Input: Begin

(* ===== verification/Regex.v ===== *)
(** * Regular expressions

    The part of Go's [regexp] package the modelled code uses: leftmost-first
    matching of patterns built from byte classes, concatenation, alternation,
    greedy and lazy repetition and named groups.  [mtch] tries the alternatives
    in the order Go prefers them; [M] is the relation of all the ways a pattern
    can match, and [mtch_sound], [mtch_complete] relate the two. *)
From S2P Require Import Prelude GoStrings.

(** ** Patterns and the matcher *)

Inductive regex :=
| Eps
| Chr (p : ascii → bool)
| Seq (a b : regex)
| Alt (a b : regex)
| Star (greedy : bool) (a : regex)
| Group (name : string) (a : regex).

(** The text each named group matched last. *)
Definition caps := gmap string string.

(** The bytes of [s] in front of its suffix [s']. *)
Fixpoint take_bytes (n : nat) (s : string) : string :=
  match n, s with
  | S n, String c s => String c (take_bytes n s)
  | _, _ => ""
  end.

Definition consumed (s s' : string) : string :=
  take_bytes (String.length s - String.length s') s.

Fixpoint mtch {R} (r : regex) (k : string → caps → option R)
    (s : string) (cs : caps) {struct r} : option R :=
  match r with
  | Eps => k s cs
  | Chr p =>
      match s with
      | String c s' => if p c then k s' cs else None
      | EmptyString => None
      end
  | Seq a b => mtch a (mtch b k) s cs
  | Alt a b =>
      match mtch a k s cs with
      | Some x => Some x
      | None => mtch b k s cs
      end
  | Star greedy a =>
      (fix loop (fuel : nat) (s : string) (cs : caps) : option R :=
         match fuel with
         | O => k s cs
         | S fuel =>
             let again (_ : unit) :=
               mtch a (λ s' cs',
                 if Nat.ltb (String.length s') (String.length s)
                 then loop fuel s' cs' else None) s cs in
             if greedy then
               match again tt with Some x => Some x | None => k s cs end
             else
               match k s cs with Some x => Some x | None => again tt end
         end) (String.length s) s cs
  | Group name a => mtch a (λ s' cs', k s' (<[name := consumed s s']> cs')) s cs
  end.

(** Abbreviations for the notation of patterns. *)
Definition opt (a : regex) : regex := Alt a Eps.
Definition plus (p : ascii → bool) : regex := Seq (Chr p) (Star true (Chr p)).
Definition byte (c : ascii) : regex := Chr (λ x, bool_decide (x = c)).
Fixpoint lit (s : string) : regex :=
  match s with EmptyString => Eps | String c s => Seq (byte c) (lit s) end.

Definition newline : ascii := ascii_of_nat 10.

(** [.] *)
Definition any : ascii → bool := λ c, negb (bool_decide (c = newline)).

Definition in_range (lo hi : ascii) (c : ascii) : bool :=
  Nat.leb (nat_of_ascii lo) (nat_of_ascii c) && Nat.leb (nat_of_ascii c) (nat_of_ascii hi).

Definition digit_class : ascii → bool := in_range "0" "9".
Definition alnum_class : ascii → bool :=
  λ c, in_range "a" "z" c || in_range "A" "Z" c || in_range "0" "9" c.

(** [[_a-zA-Z0-9.-]]. *)
Definition name_class : ascii → bool :=
  λ c, alnum_class c || bool_decide (c ∈ ["_"; "."; "-"]%char).

(** ** Searching *)

(** What a match at the front of [s] yields: the whole text and the groups. *)
Definition match_prefix (r : regex) (s : string) : option (string * caps) :=
  mtch r (λ s' cs, Some (consumed s s', cs)) s ∅.

(** [FindAllStringSubmatch(s, -1)], for a pattern with no empty match. *)
Definition FindAll (r : regex) (s : string) : list (string * caps) :=
  hits (scan (λ t, m ← match_prefix r t; Some (m, String.length m.1)) s 0).

Definition FindAllString (r : regex) (s : string) : list string := (FindAll r s).*1.

(** [FindString]: the leftmost match, the empty string when there is none. *)
Definition FindString (r : regex) (s : string) : string :=
  default "" (head (FindAllString r s)).

(** [ReplaceAllString(s, repl)] for a replacement with no [$]. *)
Definition ReplaceAllString (r : regex) (s repl : string) : string :=
  render (λ _, repl) (scan (λ t, m ← match_prefix r t; Some (m, String.length m.1)) s 0).

(** [MatchString] for a pattern [^r$]. *)
Definition full_match (r : regex) (s : string) : bool :=
  bool_decide (is_Some (mtch r (λ s' _, if bool_decide (s' = "") then Some tt else None) s ∅)).

(** [MatchString] for a pattern without anchors. *)
Fixpoint MatchString (r : regex) (s : string) : bool :=
  bool_decide (is_Some (match_prefix r s)) ||
  match s with EmptyString => false | String _ s => MatchString r s end.

(** ** All the ways to match *)

Inductive M : regex → string → caps → string → caps → Prop :=
| M_eps s cs : M Eps s cs s cs
| M_chr p c s cs : p c = true → M (Chr p) (String c s) cs s cs
| M_seq a b s cs s1 cs1 s2 cs2 :
    M a s cs s1 cs1 → M b s1 cs1 s2 cs2 → M (Seq a b) s cs s2 cs2
| M_alt_l a b s cs s' cs' : M a s cs s' cs' → M (Alt a b) s cs s' cs'
| M_alt_r a b s cs s' cs' : M b s cs s' cs' → M (Alt a b) s cs s' cs'
| M_star_stop g a s cs : M (Star g a) s cs s cs
| M_star_step g a s cs s1 cs1 s2 cs2 :
    M a s cs s1 cs1 → String.length s1 < String.length s →
    M (Star g a) s1 cs1 s2 cs2 → M (Star g a) s cs s2 cs2
| M_group n a s cs s' cs' :
    M a s cs s' cs' → M (Group n a) s cs s' (<[n := consumed s s']> cs').

(** A match found is a match. *)
Lemma mtch_sound {R} r (k : string → caps → option R) s cs x :
  mtch r k s cs = Some x → ∃ s' cs', M r s cs s' cs' ∧ k s' cs' = Some x.
Proof.
  revert k s cs. induction r as [|p|a IHa b IHb|a IHa b IHb|g a IH|n a IH]; intros k s cs; simpl.
  - eauto using M.
  - destruct s as [|c s]; [done|]. destruct (p c) eqn:E; [|done]. eauto using M.
  - intros (s1 & cs1 & H1 & (s2 & cs2 & H2 & Hk)%IHb)%IHa. eauto using M.
  - destruct (mtch a k s cs) eqn:E; intros H; simplify_eq.
    + destruct (IHa _ _ _ E) as (?&?&?&?). eauto using M.
    + destruct (IHb _ _ _ H) as (?&?&?&?). eauto using M.
  - generalize (String.length s) as fuel. intros fuel. revert s cs.
    induction fuel as [|fuel IHf]; intros s cs; [eauto using M|].
    set (again := mtch a _ s cs).
    assert (Hag : again = Some x → ∃ s' cs', M (Star g a) s cs s' cs' ∧ k s' cs' = Some x).
    { intros (s1 & cs1 & H1 & H2)%IH. destruct (Nat.ltb_spec (String.length s1) (String.length s)); [|done].
      destruct (IHf _ _ H2) as (s2 & cs2 & ? & ?). eauto using M. }
    destruct g.
    + destruct again; [intros [= ->]; auto|]. eauto using M.
    + destruct (k s cs) eqn:E; [intros [= ->]; eauto using M|]. auto.
  - intros (s' & cs' & ? & ?)%IH. eauto using M.
Qed.

(** When no match is found the continuation rejects every match. *)
Lemma mtch_complete {R} r (k : string → caps → option R) s cs s' cs' :
  mtch r k s cs = None → M r s cs s' cs' → k s' cs' = None.
Proof.
  revert k s cs s' cs'.
  induction r as [|p|a IHa b IHb|a IHa b IHb|g a IH|n a IH]; intros k s cs s' cs'; simpl.
  - intros Hm HM. by inversion HM; subst.
  - intros Hm HM. inversion HM as [|? ? ? ? Hp| | | | | |]; subst. by rewrite Hp in Hm.
  - intros Hm HM. inversion HM; subst. eapply IHb; [|done]. by eapply (IHa (mtch b k)).
  - destruct (mtch a k s cs) eqn:E; [done|]. intros Hm HM. inversion HM; subst; eauto.
  - assert (Hf : String.length s ≤ String.length s) by done.
    revert Hf. generalize (String.length s) at 2 3 as fuel. intros fuel.
    revert s cs. induction fuel as [|fuel IHf]; intros s cs Hle Hm HM.
    { inversion HM; subst; [done|lia]. }
    assert (mtch a (λ s'0 cs'0, if Nat.ltb (String.length s'0) (String.length s)
       then (fix loop (fuel : nat) (s : string) (cs : caps) : option R :=
         match fuel with
         | O => k s cs
         | S fuel =>
             let again (_ : unit) :=
               mtch a (λ s' cs',
                 if Nat.ltb (String.length s') (String.length s)
                 then loop fuel s' cs' else None) s cs in
             if g then
               match again tt with Some x => Some x | None => k s cs end
             else
               match k s cs with Some x => Some x | None => again tt end
         end) fuel s'0 cs'0 else None) s cs = None ∧ k s cs = None) as [Ha Hk].
    { destruct g; simpl in Hm.
      - destruct (mtch a _ s cs); [done|]. done.
      - destruct (k s cs); [done|]. done. }
    inversion HM; subst; [done|].
    eapply (IHf s1 cs1); [lia| |done].
    pose proof (IH _ _ _ _ _ Ha ltac:(eassumption)) as H'. simpl in H'.
    destruct (Nat.ltb_spec (String.length s1) (String.length s)); [done|lia].
  - intros Hm HM. inversion HM; subst. by eapply (IH (λ s' cs', k s' (<[n:=consumed s s']> cs'))).
Qed.

(** ** Consequences *)

Lemma M_suffix r s cs s' cs' : M r s cs s' cs' → ∃ u, s = u +:+ s'.
Proof.
  induction 1; try (by exists ""); try done.
  - by exists (String c "").
  - destruct IHM1 as [u1 ->], IHM2 as [u2 ->]. exists (u1 +:+ u2). by rewrite sapp_assoc.
  - destruct IHM1 as [u1 ->], IHM2 as [u2 ->]. exists (u1 +:+ u2). by rewrite sapp_assoc.
Qed.

Lemma full_match_iff r s : full_match r s = true ↔ ∃ cs', M r s ∅ "" cs'.
Proof.
  unfold full_match. rewrite bool_decide_eq_true. split.
  - intros [[] (s' & cs' & HM & Hk)%mtch_sound]. case_bool_decide; [|done]. subst. eauto.
  - intros [cs' HM]. destruct (mtch r _ s ∅) as [x|] eqn:E; [eauto|].
    eapply (mtch_complete _ _ _ _ _ _ E) in HM. by rewrite bool_decide_true in HM.
Qed.

Lemma consumed_app u s : consumed (u +:+ s) s = u.
Proof.
  unfold consumed. rewrite slength_app, Nat.add_sub.
  induction u as [|c u IH]; simpl; [by destruct s|]. by rewrite IH.
Qed.

Lemma match_prefix_sound r s m cs :
  match_prefix r s = Some (m, cs) → ∃ s', s = m +:+ s' ∧ M r s ∅ s' cs.
Proof.
  intros (s' & cs' & HM & [= <- <-])%mtch_sound.
  destruct (M_suffix _ _ _ _ _ HM) as [u ->]. exists s'. by rewrite consumed_app.
Qed.

Lemma match_prefix_None r s s' cs : match_prefix r s = None → ¬ M r s ∅ s' cs.
Proof. intros E HM. eapply (mtch_complete _ _ _ _ _ _ E) in HM. done. Qed.

(** *** Evaluating a match *)

Section eval.
Context {R : Type} (k : string → caps → option R) (cs : caps).

Lemma mtch_byte c s : mtch (byte c) k (String c s) cs = k s cs.
Proof. simpl. by rewrite bool_decide_true. Qed.

Lemma mtch_byte_ne c d s : c ≠ d → mtch (byte c) k (String d s) cs = None.
Proof. intros Hn. simpl. by rewrite bool_decide_false. Qed.

Lemma mtch_lit u s : mtch (lit u) k (u +:+ s) cs = k s cs.
Proof. revert s. induction u as [|c u IH]; intros s; simpl; [done|]. rewrite bool_decide_true by done. apply IH. Qed.

(** Literal text that is not there. *)
Lemma mtch_lit_None u s : strip_prefix u s = None → mtch (lit u) k s cs = None.
Proof.
  revert s. induction u as [|c u IH]; intros s; simpl; [done|].
  destruct s as [|d s]; simpl; [done|]. case_decide; case_bool_decide; simplify_eq; try done. apply IH.
Qed.

End eval.

Definition star_loop {R} (greedy : bool) (a : regex) (k : string → caps → option R) :=
  fix loop (fuel : nat) (s : string) (cs : caps) : option R :=
    match fuel with
    | O => k s cs
    | S fuel =>
        let again (_ : unit) :=
          mtch a (λ s' cs',
            if Nat.ltb (String.length s') (String.length s)
            then loop fuel s' cs' else None) s cs in
        if greedy then
          match again tt with Some x => Some x | None => k s cs end
        else
          match k s cs with Some x => Some x | None => again tt end
    end.

Lemma mtch_star {R} g a (k : string → caps → option R) s cs :
  mtch (Star g a) k s cs = star_loop g a k (String.length s) s cs.
Proof. done. Qed.

Lemma ltb_succ n : Nat.ltb n (S n) = true.
Proof. apply Nat.ltb_lt. lia. Qed.

(** A greedy run over a class takes everything up to the first byte outside it
    when the rest of the pattern accepts there. *)
Lemma mtch_greedy_class {R} p (k : string → caps → option R) u t cs x :
  sforall p u = true → k t cs = Some x →
  match t with String c _ => p c = false | EmptyString => True end →
  mtch (Star true (Chr p)) k (u +:+ t) cs = Some x.
Proof.
  intros Hu Hk Ht. rewrite mtch_star.
  assert (String.length (u +:+ t) ≤ String.length (u +:+ t)) as Hle by done.
  revert Hle. generalize (String.length (u +:+ t)) at 2 3 as fuel. intros fuel. revert fuel.
  induction u as [|c u IH]; intros fuel Hle; simpl in *.
  - destruct fuel as [|fuel]; simpl; [done|]. destruct t as [|c t]; [done|]. by rewrite Ht.
  - destruct fuel as [|fuel]; [simpl in Hle; lia|].
    apply andb_true_iff in Hu as [Hc Hu]. simpl. rewrite Hc, ltb_succ, IH; [done..|].
    simpl in Hle. lia.
Qed.

(** A lazy run takes bytes one by one until the rest of the pattern accepts. *)
Lemma mtch_lazy_class {R} p (k : string → caps → option R) u t cs x :
  sforall p u = true → k t cs = Some x →
  (∀ u1 c u2, u = u1 +:+ String c u2 → k (String c u2 +:+ t) cs = None) →
  mtch (Star false (Chr p)) k (u +:+ t) cs = Some x.
Proof.
  intros Hu Hk Hn. rewrite mtch_star.
  assert (String.length (u +:+ t) ≤ String.length (u +:+ t)) as Hle by done.
  revert Hle. generalize (String.length (u +:+ t)) at 2 3 as fuel. intros fuel. revert fuel.
  induction u as [|c u IH]; intros fuel Hle; simpl in *.
  - destruct fuel as [|fuel]; simpl; [done|]. by rewrite Hk.
  - destruct fuel as [|fuel]; [simpl in Hle; lia|].
    apply andb_true_iff in Hu as [Hc Hu]. simpl.
    rewrite (Hn "" c u eq_refl), Hc, ltb_succ, IH; [done|done| |simpl in Hle; lia].
    intros u1 d u2 ->. by apply (Hn (String c u1)).
Qed.

(** It fails when the rest accepts nowhere. *)
Lemma mtch_star_None {R} g p (k : string → caps → option R) s cs :
  (∀ u t, s = u +:+ t → sforall p u = true → k t cs = None) →
  mtch (Star g (Chr p)) k s cs = None.
Proof.
  intros Hn. destruct (mtch _ _ _ _) as [x|] eqn:E; [|done].
  apply mtch_sound in E as (s' & cs' & HM & Hk).
  assert (∃ u, s = u +:+ s' ∧ sforall p u = true ∧ cs' = cs) as (u & -> & Hu & ->).
  { clear -HM. remember (Star g (Chr p)) as r eqn:Er. induction HM; simplify_eq.
    - by exists "".
    - inversion HM1 as [|? ? ? ? Hc| | | | | |]; subst.
      destruct IHHM2 as (u & -> & Hu & ->); [done|].
      exists (String c u). simpl. by rewrite Hc, Hu. }
  by rewrite (Hn u s') in Hk.
Qed.

(** The matcher depends on its continuation extensionally. *)
Lemma mtch_ext {R} r (k1 k2 : string → caps → option R) s cs :
  (∀ s cs, k1 s cs = k2 s cs) → mtch r k1 s cs = mtch r k2 s cs.
Proof.
  revert k1 k2 s cs. induction r as [|p|a IHa b IHb|a IHa b IHb|g a IH|n a IH];
    intros k1 k2 s cs Hk; simpl.
  - apply Hk.
  - destruct s as [|c s]; [done|]. by rewrite Hk.
  - apply IHa. intros. by apply IHb.
  - rewrite (IHa k1 k2), (IHb k1 k2) by done. done.
  - generalize (String.length s) as fuel. intros fuel. revert s cs.
    induction fuel as [|fuel IHf]; intros s cs; [apply Hk|]. rewrite Hk.
    erewrite IH; [done|]. intros s' cs'. simpl. by rewrite IHf.
  - apply IH. intros. by rewrite Hk.
Qed.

Input: End

## The task
Of all the entries above, output exactly the lines between the one holding "Fixpoint MatchString (r" and the one holding "Inductive M : regex", inclusive.

## Your response
Fixpoint MatchString (r : regex) (s : string) : bool :=
  bool_decide (is_Some (match_prefix r s)) ||
  match s with EmptyString => false | String _ s => MatchString r s end.

(** ** All the ways to match *)

Inductive M : regex → string → caps → string → caps → Prop :=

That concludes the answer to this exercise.